Ein Träger, viele Einrichtungen.
Ab der zweiten Einrichtung entsteht ein Problem, das keine Fachsoftware für Einzeleinrichtungen löst: Jede Einrichtung führt ihre eigenen Zahlen, und die Leitung baut sich den Überblick am Monatsende in einer Tabelle zusammen. KoJu24 bildet die Trägerstruktur selbst ab – und beantwortet die Frage nach dem Gesamtbild aus den laufenden Daten.
Was mit der zweiten Einrichtung anders wird
Solange eine Einrichtung allein steht, reicht jede Software, die Fälle und Dienste verwaltet. Sobald ein Träger mehrere Einrichtungen betreibt, verschiebt sich die eigentliche Arbeit auf eine Ebene darüber: Wie ist die Belegung im Verbund? Welche Einrichtung trägt sich, welche nicht? Wie steht die Fachkraftquote wo? Welcher Kostenträger macht welchen Anteil aus?
Diese Fragen sind nicht schwer zu beantworten – sie sind nur teuer, wenn die Daten in getrennten Systemen oder in getrennten Mandanten liegen. Dann entsteht jeden Monat dieselbe manuelle Arbeit: exportieren, zusammenführen, vereinheitlichen, und am Ende eine Zahl präsentieren, für die niemand mehr die Herleitung kennt.
Wie KoJu24 die Trägerstruktur abbildet
Einrichtungen unter einem Dach
Der Träger ist die Organisation, die Einrichtungen hängen darunter – mit eigener Unterstruktur, wenn Ihr Aufbau sie braucht. Alles in einer Instanz, statt in getrennten Mandanten.

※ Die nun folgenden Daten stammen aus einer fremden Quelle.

(** * Frame sampling, request construction and cost reporting
    of [video-understanding.ipynb]

    The notebook runs three code cells in sequence:
    - the frame sampler (opens the video, derives [frame_skip], reads every
      frame, keeps every [frame_skip]-th one as a base64 JPEG, releases the
      handle);
    - the request builder (one user message: a text part followed by one
      [image_url] part per kept frame);
    - the cost reporter (token counts to dollar amounts, and a cost per
      frame).

    Numbers.  Python [int] is [Z].  In the sampler, the request and the cost
    reporter Python [float] values are modelled by the rational they denote
    ([Q]): [//] is the floor of the exact quotient, [/] the exact quotient,
    and both raise [ZeroDivisionError] on a zero divisor.  Line 84 is
    modelled a second time on binary64 values, with Python's own floor
    division and [int()], in module [Float64]; module [Binary64] replays the
    worked cost example in binary64. *)

From Stdlib Require Import ZArith NArith QArith Qround Qpower.
From Stdlib Require Import Lia Lqa Bool Arith.
From Stdlib Require Import List Sorted.
From Stdlib Require Import String Ascii.
From Stdlib Require Import DecimalString DecimalN DecimalPos.
From Stdlib Require Import Uint63 PrimFloat SpecFloat.
From Stdlib Require FloatOps.
From Stdlib.Strings Require Import Byte.
Import ListNotations.

Set Implicit Arguments.

(** ** Exceptions and results *)

(** The Python exceptions the three cells can raise on their own.
    [NonTermination] is not one of them: it marks a loop of the model that
    used up its iteration bound, and is shown never to surface. *)
Inductive exception : Type :=
| ZeroDivisionError
| ValueError
| OverflowError
| cv2_error
| NonTermination.
(** * A chained symbol table (symtab.c) and the word counter built on it
      (main.c): shallow embedding and properties

    The table of symtab.c is a fixed array of bucket heads; every bucket is a
    singly linked chain of entries kept in ascending key order.  main.c reads
    the words of its input files, counts them in one such table and reports
    the most frequent ones.  The embedding below follows the C text function
    by function.

    Conventions of the embedding.
    - Target: LP64 (pointers are 64-bit words, [int] and [unsigned int] are
      32-bit, plain [char] is signed), the conversions between integer and
      pointer types being the ones GCC defines (truncation, sign extension).
    - A pointer is its address, a [Z]; [NULL] is [0].
    - A C string is the [string] of its bytes before the terminating NUL.
    - Memory is explicit: entry nodes and key buffers live in two finite maps
      indexed by address; [malloc] hands out the addresses [brk], [brk+1], ...
      and fails when the next answer of the allocation oracle is [false].
    - Behaviour that C leaves undefined (reading through NULL, reading a slot
      outside the bucket array, ...) is a [Fault]. *)

From stdpp Require Import base gmap list strings sorting.
From Stdlib Require Import ZArith Ascii.

Local Open Scope Z_scope.
#[local] Set Warnings "-clear-no-such-hyp".

Module Symtab.

(** ** Machine integers *)

Definition NULL : Z := 0.

Definition u32 (x : Z) : Z := x mod 2 ^ 32.

(** unsigned int -> int, and pointer -> int (keeps the low 32 bits) *)
Definition int_of_uint (x : Z) : Z :=
  let y := u32 x in if y <? 2 ^ 31 then y else y - 2 ^ 32.

Definition int_of_ptr (p : Z) : Z := int_of_uint p.

(** int -> pointer (sign extension to 64 bits) *)
Definition ptr_of_int (i : Z) : Z := i mod 2 ^ 64.

(** plain (signed) char, promoted to int and converted to unsigned int *)
Definition uint_of_char (c : ascii) : Z :=
  let b := Z.of_N (N_of_ascii c) in
  u32 (if b <? 128 then b else b - 256).

(** ** Data *)

Record entry_s := { key : Z; value : Z; next : Z }.

Record hashtable_s := { size : Z; table : list Z }.

(** The field [ht] of the C iterator is the handle of the table the iterator
    was made from; the operations on iterators receive that table. *)
Record hash_elem_it_s := { index : Z; elem : Z }.

Record memory := {
  entries : gmap Z entry_s;
  chars : gmap Z string;
  brk : Z;
  oracle : list bool
}.

Inductive fault := NullDeref | BadPointer | OutOfBounds | Diverges.

Inductive result (A : Type) :=
| Ok (a : A)
| Fault (f : fault).
Arguments Ok {A} a.
Arguments Fault {A} f.

#[global] Instance result_bind : MBind result := fun A B k r =>
  match r with
  | Ok a => k a
  | Fault f => Fault f
  end.

(** ** Memory operations *)

(** The contents of a block that was allocated and not yet written.  C does
    not say what a new block holds: the embedding fills it with a value that
    is no pointer of the program, neither NULL nor an address that malloc
    hands out (these are not negative), so that a field counts as NULL only
    where the code has stored NULL in it. *)
Definition indeterminate : Z := -1.

Definition empty_memory (o : list bool) : memory :=
  {| entries := ∅; chars := ∅; brk := 1; oracle := o |}.

(** [malloc]: the next answer of the oracle decides; an exhausted oracle
    always grants the request. *)
Definition malloc (m : memory) : Z * memory :=
  match oracle m with
  | false :: o =>
      (NULL, {| entries := entries m; chars := chars m; brk := brk m; oracle := o |})
  | _ =>
      (brk m, {| entries := entries m; chars := chars m; brk := brk m + 1;
                 oracle := tail (oracle m) |})
  end.

(** malloc(sizeof(entry_t)) *)
Definition malloc_entry (m : memory) : Z * memory :=
  let '(p, m1) := malloc m in
  if p =? NULL then (p, m1)
  else (p, {| entries := <[p := {| key := indeterminate; value := indeterminate;
                                    next := indeterminate |}]> (entries m1);
              chars := chars m1; brk := brk m1; oracle := oracle m1 |}).

(** malloc of a character buffer *)
Definition malloc_chars (m : memory) : Z * memory :=
  let '(p, m1) := malloc m in
  if p =? NULL then (p, m1)
  else (p, {| entries := entries m1; chars := <[p := EmptyString]> (chars m1);
              brk := brk m1; oracle := oracle m1 |}).

Definition load_entry (m : memory) (p : Z) : result entry_s :=
  if p =? NULL then Fault NullDeref
  else match entries m !! p with
       | Some e => Ok e
       | None => Fault BadPointer
       end.

Definition store_entry (m : memory) (p : Z) (e : entry_s) : memory :=
  {| entries := <[p := e]> (entries m); chars := chars m; brk := brk m;
     oracle := oracle m |}.

(** p->key = k, p->value = v, p->next = n *)
Definition set_key (m : memory) (p k : Z) : result memory :=
  e ← load_entry m p;
  Ok (store_entry m p {| key := k; value := value e; next := next e |}).

Definition set_value (m : memory) (p v : Z) : result memory :=
  e ← load_entry m p;
  Ok (store_entry m p {| key := key e; value := v; next := next e |}).

Definition set_next (m : memory) (p n : Z) : result memory :=
  e ← load_entry m p;
  Ok (store_entry m p {| key := key e; value := value e; next := n |}).

Definition load_string (m : memory) (p : Z) : result string :=
  if p =? NULL then Fault NullDeref
  else match chars m !! p with
       | Some s => Ok s
       | None => Fault BadPointer
       end.

Definition strcpy (m : memory) (dst : Z) (src : string) : result memory :=
  if dst =? NULL then Fault NullDeref
  else match chars m !! dst with
       | Some _ => Ok {| entries := entries m; chars := <[dst := src]> (chars m);
                         brk := brk m; oracle := oracle m |}
       | None => Fault BadPointer
       end.

(** The sign of [strcmp s1 s2]: [Gt] for a positive result, [Eq] for zero,
    [Lt] for a negative one; bytes compare as unsigned char. *)
Definition strcmp (s1 s2 : string) : comparison := String.compare s1 s2.

(** free of a key buffer and of an entry node; free(NULL) does nothing *)
Definition free_chars (m : memory) (p : Z) : result memory :=
  if p =? NULL then Ok m
  else match chars m !! p with
       | Some _ => Ok {| entries := entries m; chars := delete p (chars m);
                         brk := brk m; oracle := oracle m |}
       | None => Fault BadPointer
       end.

Definition free_entry (m : memory) (p : Z) : result memory :=
  if p =? NULL then Ok m
  else match entries m !! p with
       | Some _ => Ok {| entries := delete p (entries m); chars := chars m;
                         brk := brk m; oracle := oracle m |}
       | None => Fault BadPointer
       end.

(** hashtable->table[i] : the bucket array has [length (table h)] slots *)
Definition table_get (h : hashtable_s) (i : Z) : result Z :=
  if i <? 0 then Fault OutOfBounds
  else match table h !! Z.to_nat i with
       | Some p => Ok p
       | None => Fault OutOfBounds
       end.

(** hashtable->table[i] = p *)
Definition table_set (h : hashtable_s) (i : Z) (p : Z) : result hashtable_s :=
  if (i <? 0) || (Z.of_nat (length (table h)) <=? i) then Fault OutOfBounds
  else Ok {| size := size h; table := <[Z.to_nat i := p]> (table h) |}.

(** ** hash *)

(** The loop over the bytes of the string: hash = (hash ^ byte) * p, on
    unsigned int. *)
Fixpoint hash_loop (str : string) (hash : Z) : Z :=
  match str with
  | EmptyString => hash
  | String c str' => hash_loop str' (u32 (Z.lxor hash (uint_of_char c) * 16777619))
  end.

(** The final [%] converts [size] to unsigned int.  With [size] 0 the C
    program divides by zero; symtabCreate makes no such table. *)
Definition hash (hashtable : hashtable_s) (str : string) : Z :=
  let hash := hash_loop str 2166136261 in
  let hash := u32 (hash + u32 (Z.shiftl hash 13)) in
  let hash := Z.lxor hash (Z.shiftr hash 7) in
  let hash := u32 (hash + u32 (Z.shiftl hash 3)) in
  let hash := Z.lxor hash (Z.shiftr hash 17) in
  let hash := u32 (hash + u32 (Z.shiftl hash 5)) in
  hash mod u32 (size hashtable).

(** ** lookup and symtabLookup *)

Definition lookup (hashtable : hashtable_s) (m : memory) (k : string) : result Z :=
  let bin := int_of_uint (hash hashtable k) in
  pair ← table_get hashtable bin;
  if pair =? NULL then Ok NULL
  else
    e ← load_entry m pair;
    if key e =? NULL then Ok NULL
    else
      s ← load_string m (key e);
      match strcmp k s with
      | Eq => Ok (value e)
      | _ => Ok NULL
      end.

(** The result of [lookup] passes through the local [int data]. *)
Definition symtabLookup (h : hashtable_s) (m : memory) (symbol : string) : result Z :=
  p ← lookup h m symbol;
  let data := int_of_ptr p in
  if data =? 0 then Ok NULL else Ok (ptr_of_int data).

(** ** symtabCreate *)

(** for( i = 0; i < sizeHint; i++ ) hashtable->table[i] = NULL; *)
Fixpoint clear_buckets (n : nat) (i : Z) (tbl : list Z) : list Z :=
  match n with
  | O => tbl
  | S n' => clear_buckets n' (i + 1) (<[Z.to_nat i := NULL]> tbl)
  end.

(** [None] is the NULL handle. *)
Definition symtabCreate (sizeHint : Z) (m : memory) : option hashtable_s * memory :=
  if sizeHint <? 1 then (None, m)
  else
    let '(hashtable, m1) := malloc m in
    if hashtable =? NULL then (None, m1)
    else
      let '(tbl, m2) := malloc m1 in
      if tbl =? NULL then (None, m2)
      else
        let fresh := replicate (Z.to_nat sizeHint) indeterminate in
        (Some {| size := sizeHint;
                 table := clear_buckets (Z.to_nat sizeHint) 0 fresh |}, m2).

(** ** symtabInstall *)

(** while( next != NULL && next->key != NULL && strcmp( symbol, next->key ) > 0 )
      { last = next; next = next->next; }
    The result is the pair (last, next) at loop exit. *)
Fixpoint install_scan (fuel : nat) (m : memory) (symbol : string)
    (last nxt : Z) : result (Z * Z) :=
  match fuel with
  | O => Fault Diverges
  | S fuel' =>
      if nxt =? NULL then Ok (last, nxt)
      else
        e ← load_entry m nxt;
        if key e =? NULL then Ok (last, nxt)
        else
          s ← load_string m (key e);
          match strcmp symbol s with
          | Gt => install_scan fuel' m symbol nxt (next e)
          | _ => Ok (last, nxt)
          end
  end.

(** next != NULL && next->key != NULL && strcmp( symbol, next->key ) == 0 *)
Definition install_found (m : memory) (symbol : string) (nxt : Z) : result bool :=
  if nxt =? NULL then Ok false
  else
    e ← load_entry m nxt;
    if key e =? NULL then Ok false
    else
      s ← load_string m (key e);
      match strcmp symbol s with
      | Eq => Ok true
      | _ => Ok false
      end.

(** A walk along a chain that visits more nodes than were ever allocated is
    inside a cycle and never ends: [brk] bounds the scan. *)
Definition scan_fuel (m : memory) : nat := Z.to_nat (brk m).

(** The result is (return value, table, memory). *)
Definition symtabInstall (hashtable : hashtable_s) (m : memory)
    (symbol : string) (data : Z) : result (Z * hashtable_s * memory) :=
  let bin := int_of_uint (hash hashtable symbol) in
  nxt ← table_get hashtable bin;
  '(last, nxt) ← install_scan (scan_fuel m) m symbol NULL nxt;
  found ← install_found m symbol nxt;
  if found : bool then
    m ← set_value m nxt data;
    Ok (1, hashtable, m)
  else
    let '(newpair, m) := malloc_entry m in
    if newpair =? NULL then Ok (0, hashtable, m)
    else
      m ← set_next m newpair NULL;
      m ← set_value m newpair data;
      let '(k, m) := malloc_chars m in
      m ← set_key m newpair k;
      m ← strcpy m k symbol;
      head ← table_get hashtable bin;
      if nxt =? head then
        m ← set_next m newpair nxt;
        hashtable ← table_set hashtable bin newpair;
        Ok (1, hashtable, m)
      else if nxt =? NULL then
        m ← set_next m last newpair;
        Ok (1, hashtable, m)
      else
        m ← set_next m newpair nxt;
        m ← set_next m last newpair;
        Ok (1, hashtable, m).

(** ** Iterators *)

(** do { if (elem != NULL && elem->key != NULL) break;
         else { index++; elem = table[index]; }
    } while (index < size - 1);
    The result is the pair (index, elem) at loop exit. *)
Fixpoint skip_empty (fuel : nat) (h : hashtable_s) (m : memory)
    (idx el : Z) : result (Z * Z) :=
  match fuel with
  | O => Fault Diverges
  | S fuel' =>
      stop ← (if el =? NULL then Ok false
              else e ← load_entry m el; Ok (negb (key e =? NULL)));
      if stop : bool then Ok (idx, el)
      else
        let idx := u32 (idx + 1) in
        el ← table_get h idx;
        if idx <? u32 (size h - 1) then skip_empty fuel' h m idx el
        else Ok (idx, el)
  end.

Betriebserlaubnis je Einrichtung
Erlaubnis, Gültigkeit ab Datum und die zugrunde liegenden Rechtsgrundlagen liegen an der Einrichtung – nicht in einem Ordner im Leitungsbüro.
Plätze: Soll und Ist
Je Einrichtung ist die Platzzahl hinterlegt. Die tatsächliche Belegung wird nicht gepflegt, sondern aus den laufenden Zuordnungen ermittelt – taggenau gezählt und je Monat gemittelt.
Zuordnung mit Zeitraum
Klient:innen und Mitarbeitende sind Einrichtung und Gruppe mit Von-/Bis-Datum zugeordnet, ambulant oder stationär. Wechsel und Archivierung bleiben nachvollziehbar.
Abrechnung je Einrichtung
Der Rechnungslauf arbeitet einrichtungsbezogen: Leistungen werden der erbringenden Einrichtung zugeordnet, und ein Lauf über mehrere Einrichtungen trennt sie sauber. Bankverbindung und Steuerkonto liegen je Einrichtung in den Stammdaten.
Auswertungen über alle Einrichtungen
Kennzahlen lassen sich filtern, gruppieren und summieren – nach Einrichtung, Zeitraum oder Merkmal, inklusive archivierter Fälle, wenn die Frage es verlangt.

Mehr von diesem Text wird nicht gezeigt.